# [The problem]
Pull out every line with the word "oldestKey" from the entries below.

# [The input]
(* ===== verification/MemCache.v ===== *)
(** * MemCache: the in-memory caches

    [pkg/common/cache/memory.go] ([Memory]) and
    [apps/edge-mcp/internal/cache/memory_cache.go] ([Edge]).  Each method holds the
    cache's mutex and is one step; [time.Now()] is an argument.  Go ranges over a map
    in any order, so the eviction loops take the order as an argument and the theorems
    hold for every order.  [CacheOps] is the [cache.Cache] interface as its clients
    use it. *)

From stdpp Require Import base decidable gmap strings list.
From Stdlib Require Import ZArith Lia.
From S2P Require Import Prelude.

Local Open Scope Z_scope.

(** ** The interface

    [Get] writes through a pointer: [Ok (Some v)] returns [nil] and stores [v],
    [Ok None] returns [nil] and leaves the target alone. *)
Class CacheOps (V C : Type) := {
  cache_Get : Z -> string -> C -> result string (option V);
  cache_Set : Z -> string -> V -> Z -> C -> result string unit * C;
  cache_Delete : Z -> string -> C -> result string unit * C;
}.

(** What clients expect of it: a value is there until it expires. *)
Class CacheLaws (V C : Type) `{!CacheOps V C} := {
  get_set t t' k v ttl c : 0 < ttl -> t' <= t + ttl ->
    cache_Get t' k (snd (cache_Set t k v ttl c)) = Ok (Some v);
  get_set_expired t t' k v ttl c : 0 < ttl -> t + ttl < t' ->
    is_ok (cache_Get t' k (snd (cache_Set t k v ttl c))) = false;
  get_set_ne t t' k k' v ttl c : k ≠ k' ->
    cache_Get t' k' (snd (cache_Set t k v ttl c)) = cache_Get t' k' c;
  get_delete t t' k c : is_ok (cache_Get t' k (snd (cache_Delete t k c))) = false;
  get_delete_ne t t' k k' c : k ≠ k' ->
    cache_Get t' k' (snd (cache_Delete t k c)) = cache_Get t' k' c;
}.

(** A TTL map without bound satisfies them. *)
Notation ttl_map V := (gmap string (V * Z)) (only parsing).

#[export] Instance ttl_map_ops V : CacheOps V (ttl_map V) := {
  cache_Get t k c :=
    match c !! k with
    | Some (v, e) => if time_after t e then Err "key expired"%string else Ok (Some v)
    | None => Err "key not found"%string
    end;
  cache_Set t k v ttl c := (Ok (), <[k := (v, t + ttl)]> c);
  cache_Delete t k c := (Ok (), delete k c);
}.

#[export] Instance ttl_map_laws V : CacheLaws V (ttl_map V).
Proof.

  split; intros; unfold cache_Get, cache_Set, cache_Delete, ttl_map_ops, snd, time_after.
  - rewrite lookup_insert_eq. bool_cases; done || lia.
  - rewrite lookup_insert_eq. bool_cases; done || lia.
  - by rewrite lookup_insert_ne.
  - by rewrite lookup_delete_eq.
  - by rewrite lookup_delete_ne.
Qed.

(** ** [pkg/common/cache]'s memory cache *)

Module Memory.

Record cacheItem (V : Type) := Item { value : V; expiration : Z }.
Arguments Item {V} value expiration.
Arguments value {V} c.
Arguments expiration {V} c.

Record MemoryCache (V : Type) := MkCache {
  items : gmap string (cacheItem V);
  maxItems : Z;
  defaultTTL : Z;
}.
Arguments MkCache {V} items maxItems defaultTTL.
Arguments items {V} m.
Arguments maxItems {V} m.
Arguments defaultTTL {V} m.

Section ops.
Context {V : Type}.
Implicit Types c : MemoryCache V.

Definition NewMemoryCache (maxItems defaultTTL : Z) : MemoryCache V :=
  MkCache ∅ maxItems defaultTTL.

(** [value] is never assigned: the result carries nothing. *)
Definition Get (now : Z) (key : string) c : result string (option V) :=
  match items c !! key with
  | None => Err "key not found"%string
  | Some item =>
      if time_after now (expiration item) then Err "key expired"%string else Ok None
  end.

(** One round of the loop in [evictOldest]: [""] stands for no key yet. *)
Definition older (acc : string * Z) (kv : string * cacheItem V) : string * Z :=
  let '(oldestKey, oldestTime) := acc in
  let '(key, item) := kv in
  if String.eqb oldestKey EmptyString || time_before (expiration item) oldestTime
  then (key, expiration item) else acc.

(** [l] is the order of [range c.items]. *)
Definition evictOldest (l : list (string * cacheItem V)) c : MemoryCache V :=
  let '(oldestKey, _) := foldl older (EmptyString, zero_time) l in
  if String.eqb oldestKey EmptyString then c
  else MkCache (delete oldestKey (items c)) (maxItems c) (defaultTTL c).

Definition Set_ (l : list (string * cacheItem V)) (now : Z) (key : string) (v : V)
    (ttl : Z) c : MemoryCache V :=
  let ttl := if ttl =? 0 then defaultTTL c else ttl in
  let c := if maxItems c <=? Z.of_nat (size (items c)) then evictOldest l c else c in
  MkCache (<[key := Item v (now + ttl)]> (items c)) (maxItems c) (defaultTTL c).

Definition Delete (key : string) c : MemoryCache V :=
  MkCache (delete key (items c)) (maxItems c) (defaultTTL c).

Definition Exists (now : Z) (key : string) c : bool :=
  match items c !! key with
  | None => false
  | Some item => negb (time_after now (expiration item))
  end.

Definition Flush c : MemoryCache V := MkCache ∅ (maxItems c) (defaultTTL c).

Definition Size c : Z := Z.of_nat (size (items c)).

(** *** The eviction loop *)

(** Once a key is chosen the loop keeps a key of the list with the least
    expiration seen. *)
Lemma older_fold l k t :
  k ≠ EmptyString -> Forall (λ kv, kv.1 ≠ EmptyString) l ->
  let '(k', t') := foldl older (k, t) l in
  k' ≠ EmptyString /\ t' <= t /\ Forall (λ kv, t' <= expiration kv.2) l /\
  ((k', t') = (k, t) \/ exists item, (k', item) ∈ l /\ expiration item = t').
Proof.
  revert k t. induction l as [|[k1 i1] l IH]; intros k t Hk Hl; simpl.
  { split_and!; try done; by left. }
  apply Forall_cons in Hl as [Hk1 Hl]. simpl in Hk1.
  rewrite (proj2 (String.eqb_neq k _) Hk). simpl. unfold time_before.
  destruct (Z.ltb_spec (expiration i1) t) as [Ht|Ht].
  - specialize (IH k1 (expiration i1) Hk1 Hl). destruct (foldl older _ l) as [k' t'].
    destruct IH as (H1 & H2 & H3 & H4). split_and!; [done|lia|by constructor|].
    right. destruct H4 as [[= -> ->]|(i & Hi & <-)].
    + exists i1. split; [constructor|done].
    + exists i. split; [by constructor|done].
  - specialize (IH k t Hk Hl). destruct (foldl older _ l) as [k' t'].
    destruct IH as (H1 & H2 & H3 & H4). split_and!; [done|lia|constructor; [simpl; lia|done]|].
    destruct H4 as [?|(i & Hi & <-)]; [by left|right].
    exists i. split; [by constructor|done].
Qed.

Definition no_empty_key c : Prop := items c !! EmptyString = None.

(** With a key to evict, [evictOldest] deletes one that expires first, whatever the
    order of the map. *)
Lemma evictOldest_spec l c :
  ranges l (items c) -> no_empty_key c -> items c ≠ ∅ ->
  exists k item, items c !! k = Some item /\
    (forall k' item', items c !! k' = Some item' -> expiration item <= expiration item') /\
    evictOldest l c = MkCache (delete k (items c)) (maxItems c) (defaultTTL c).
Proof.
  intros Hl Hne Hnil.
  assert (Forall (λ kv, kv.1 ≠ EmptyString) l) as Hkeys.
  { apply Forall_forall. intros [k i] Hin Hk. simpl in Hk. subst k.
    apply (ranges_elem l (items c)) in Hin; [|done]. unfold no_empty_key in Hne. congruence. }
  destruct l as [|[k i] l].
  { exfalso. apply Hnil, map_to_list_empty_iff. by apply Permutation_nil_l in Hl. }
  pose proof Hkeys as [Hk Hkeys']%Forall_cons. simpl in Hk.
  unfold evictOldest. simpl. pose proof (older_fold l k (expiration i) Hk Hkeys') as H.
  destruct (foldl older (k, expiration i) l) as [k' t']. destruct H as (H1 & H2 & H3 & H4).
  rewrite (proj2 (String.eqb_neq k' _) H1).
  assert (exists item, (k', item) ∈ (k, i) :: l /\ expiration item = t') as (item & Hin & <-).
  { destruct H4 as [[= -> ->]|(item & ? & ?)]; [exists i|exists item]; split; try done;
      by constructor. }
  exists k', item. split; [by apply (ranges_elem _ _ _ _ Hl)|]. split; [|done].
  intros k2 i2 Hi2. apply (ranges_elem _ _ _ _ Hl) in Hi2.
  apply elem_of_cons in Hi2 as [[= -> ->]|Hi2]; [done|].
  rewrite Forall_forall in H3. by apply (H3 (k2, i2)).
Qed.
End ops.

#[global] Instance memory_ops V : CacheOps V (MemoryCache V) := {
  cache_Get := Get;
  cache_Set t k v ttl c := (Ok (), Set_ (map_to_list (items c)) t k v ttl c);
  cache_Delete t k c := (Ok (), Delete k c);
}.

# [Answer to this problem]
  let '(oldestKey, oldestTime) := acc in
  if String.eqb oldestKey EmptyString || time_before (expiration item) oldestTime
  let '(oldestKey, _) := foldl older (EmptyString, zero_time) l in
  if String.eqb oldestKey EmptyString then c
  else MkCache (delete oldestKey (items c)) (maxItems c) (defaultTTL c).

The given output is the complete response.